(Collected data)
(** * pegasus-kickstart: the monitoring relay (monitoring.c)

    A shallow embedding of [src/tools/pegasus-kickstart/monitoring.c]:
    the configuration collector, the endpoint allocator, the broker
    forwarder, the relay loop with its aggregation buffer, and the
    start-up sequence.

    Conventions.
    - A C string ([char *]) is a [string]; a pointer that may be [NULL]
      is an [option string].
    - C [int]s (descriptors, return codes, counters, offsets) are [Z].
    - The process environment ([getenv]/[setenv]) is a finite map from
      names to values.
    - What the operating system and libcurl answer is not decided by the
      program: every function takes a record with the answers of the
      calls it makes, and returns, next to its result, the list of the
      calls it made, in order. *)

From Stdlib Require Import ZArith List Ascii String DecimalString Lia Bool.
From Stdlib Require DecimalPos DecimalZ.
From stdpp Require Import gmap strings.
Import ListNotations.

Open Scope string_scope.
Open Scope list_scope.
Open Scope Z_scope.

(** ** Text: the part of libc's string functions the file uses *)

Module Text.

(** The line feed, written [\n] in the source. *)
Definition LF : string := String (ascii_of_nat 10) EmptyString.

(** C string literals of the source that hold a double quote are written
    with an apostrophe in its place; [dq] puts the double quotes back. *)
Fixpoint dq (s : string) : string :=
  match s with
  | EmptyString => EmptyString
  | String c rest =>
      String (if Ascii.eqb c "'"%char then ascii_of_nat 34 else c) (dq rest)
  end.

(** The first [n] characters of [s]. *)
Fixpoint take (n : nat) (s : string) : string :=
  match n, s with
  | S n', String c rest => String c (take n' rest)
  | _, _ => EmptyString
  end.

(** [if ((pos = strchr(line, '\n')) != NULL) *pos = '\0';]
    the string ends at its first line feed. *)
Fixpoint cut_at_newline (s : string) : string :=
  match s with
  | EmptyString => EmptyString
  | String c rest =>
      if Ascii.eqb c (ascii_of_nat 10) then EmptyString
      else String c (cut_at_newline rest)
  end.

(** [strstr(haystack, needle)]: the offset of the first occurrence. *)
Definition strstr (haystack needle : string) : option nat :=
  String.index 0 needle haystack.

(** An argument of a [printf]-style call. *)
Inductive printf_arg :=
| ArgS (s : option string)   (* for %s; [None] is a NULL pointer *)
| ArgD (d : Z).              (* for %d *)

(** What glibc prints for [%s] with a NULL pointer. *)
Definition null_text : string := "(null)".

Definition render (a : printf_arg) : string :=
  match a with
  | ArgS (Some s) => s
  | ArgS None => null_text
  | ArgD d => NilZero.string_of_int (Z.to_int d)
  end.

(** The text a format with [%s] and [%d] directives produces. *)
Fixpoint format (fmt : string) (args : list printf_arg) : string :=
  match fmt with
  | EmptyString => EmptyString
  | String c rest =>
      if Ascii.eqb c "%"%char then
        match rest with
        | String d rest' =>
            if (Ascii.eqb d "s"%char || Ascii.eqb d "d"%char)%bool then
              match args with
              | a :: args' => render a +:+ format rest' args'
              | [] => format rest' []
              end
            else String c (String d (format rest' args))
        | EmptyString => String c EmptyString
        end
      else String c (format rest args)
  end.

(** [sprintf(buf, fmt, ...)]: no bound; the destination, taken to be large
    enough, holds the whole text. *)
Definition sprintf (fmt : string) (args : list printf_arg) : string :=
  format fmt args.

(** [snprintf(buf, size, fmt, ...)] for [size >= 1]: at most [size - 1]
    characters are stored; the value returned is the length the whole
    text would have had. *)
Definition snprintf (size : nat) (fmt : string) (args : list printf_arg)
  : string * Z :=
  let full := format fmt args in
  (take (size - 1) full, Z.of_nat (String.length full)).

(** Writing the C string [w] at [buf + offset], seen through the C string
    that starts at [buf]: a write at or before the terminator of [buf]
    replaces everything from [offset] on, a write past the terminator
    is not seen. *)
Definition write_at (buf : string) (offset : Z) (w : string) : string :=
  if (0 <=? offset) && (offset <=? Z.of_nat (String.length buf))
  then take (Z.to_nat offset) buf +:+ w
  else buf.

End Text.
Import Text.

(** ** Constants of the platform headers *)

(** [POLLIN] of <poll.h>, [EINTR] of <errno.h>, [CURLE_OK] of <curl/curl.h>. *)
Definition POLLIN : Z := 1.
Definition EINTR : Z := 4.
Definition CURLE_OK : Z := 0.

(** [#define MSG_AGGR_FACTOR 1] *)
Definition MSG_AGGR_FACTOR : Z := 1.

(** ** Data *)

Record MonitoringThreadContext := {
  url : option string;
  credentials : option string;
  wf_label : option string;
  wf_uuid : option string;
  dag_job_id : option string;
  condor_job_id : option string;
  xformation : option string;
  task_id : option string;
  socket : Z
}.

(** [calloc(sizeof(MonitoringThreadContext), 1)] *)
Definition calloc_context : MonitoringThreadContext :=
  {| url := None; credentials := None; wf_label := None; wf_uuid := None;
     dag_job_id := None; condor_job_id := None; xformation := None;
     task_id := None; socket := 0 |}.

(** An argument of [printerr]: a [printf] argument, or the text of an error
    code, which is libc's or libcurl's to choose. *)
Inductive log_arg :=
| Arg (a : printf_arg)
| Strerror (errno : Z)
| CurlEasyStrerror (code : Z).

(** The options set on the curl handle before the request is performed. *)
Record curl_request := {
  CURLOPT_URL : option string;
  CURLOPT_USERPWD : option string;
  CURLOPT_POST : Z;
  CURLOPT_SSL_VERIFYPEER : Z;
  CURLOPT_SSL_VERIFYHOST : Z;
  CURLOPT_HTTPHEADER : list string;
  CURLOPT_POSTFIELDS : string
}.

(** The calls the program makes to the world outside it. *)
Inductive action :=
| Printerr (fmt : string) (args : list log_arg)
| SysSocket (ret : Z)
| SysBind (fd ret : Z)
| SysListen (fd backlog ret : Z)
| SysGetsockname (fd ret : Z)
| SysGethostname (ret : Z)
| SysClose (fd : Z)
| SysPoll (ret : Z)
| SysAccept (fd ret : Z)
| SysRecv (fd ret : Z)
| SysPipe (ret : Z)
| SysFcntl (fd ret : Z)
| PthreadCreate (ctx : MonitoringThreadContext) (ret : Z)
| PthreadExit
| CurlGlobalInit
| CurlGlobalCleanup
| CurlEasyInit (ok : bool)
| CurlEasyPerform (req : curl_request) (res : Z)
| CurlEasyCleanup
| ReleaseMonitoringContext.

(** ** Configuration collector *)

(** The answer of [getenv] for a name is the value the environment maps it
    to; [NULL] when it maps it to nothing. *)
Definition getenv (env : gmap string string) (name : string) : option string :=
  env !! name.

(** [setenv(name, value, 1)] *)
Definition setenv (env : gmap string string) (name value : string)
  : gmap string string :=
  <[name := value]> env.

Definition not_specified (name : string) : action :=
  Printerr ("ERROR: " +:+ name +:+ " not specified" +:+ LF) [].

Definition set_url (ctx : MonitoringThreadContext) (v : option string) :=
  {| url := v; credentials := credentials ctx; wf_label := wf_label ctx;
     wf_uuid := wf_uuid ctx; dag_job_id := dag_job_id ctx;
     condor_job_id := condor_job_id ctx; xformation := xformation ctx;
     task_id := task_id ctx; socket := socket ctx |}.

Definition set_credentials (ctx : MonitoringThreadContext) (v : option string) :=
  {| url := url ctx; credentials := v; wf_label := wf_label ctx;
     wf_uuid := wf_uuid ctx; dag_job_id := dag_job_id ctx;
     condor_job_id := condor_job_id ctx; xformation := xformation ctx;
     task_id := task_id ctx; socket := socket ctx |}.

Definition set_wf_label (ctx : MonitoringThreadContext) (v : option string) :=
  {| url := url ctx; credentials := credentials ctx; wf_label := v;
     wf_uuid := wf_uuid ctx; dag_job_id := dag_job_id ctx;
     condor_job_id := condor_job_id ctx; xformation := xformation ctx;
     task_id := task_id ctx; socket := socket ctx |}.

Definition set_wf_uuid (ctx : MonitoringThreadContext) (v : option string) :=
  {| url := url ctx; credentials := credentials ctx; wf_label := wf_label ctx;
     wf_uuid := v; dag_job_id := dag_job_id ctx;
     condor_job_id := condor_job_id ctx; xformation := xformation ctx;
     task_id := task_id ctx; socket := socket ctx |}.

Task instructions: Search the entries above for the word "pegasus", and copy every line where it occurs.

Output below:
(** * pegasus-kickstart: the monitoring relay (monitoring.c)
    A shallow embedding of [src/tools/pegasus-kickstart/monitoring.c]:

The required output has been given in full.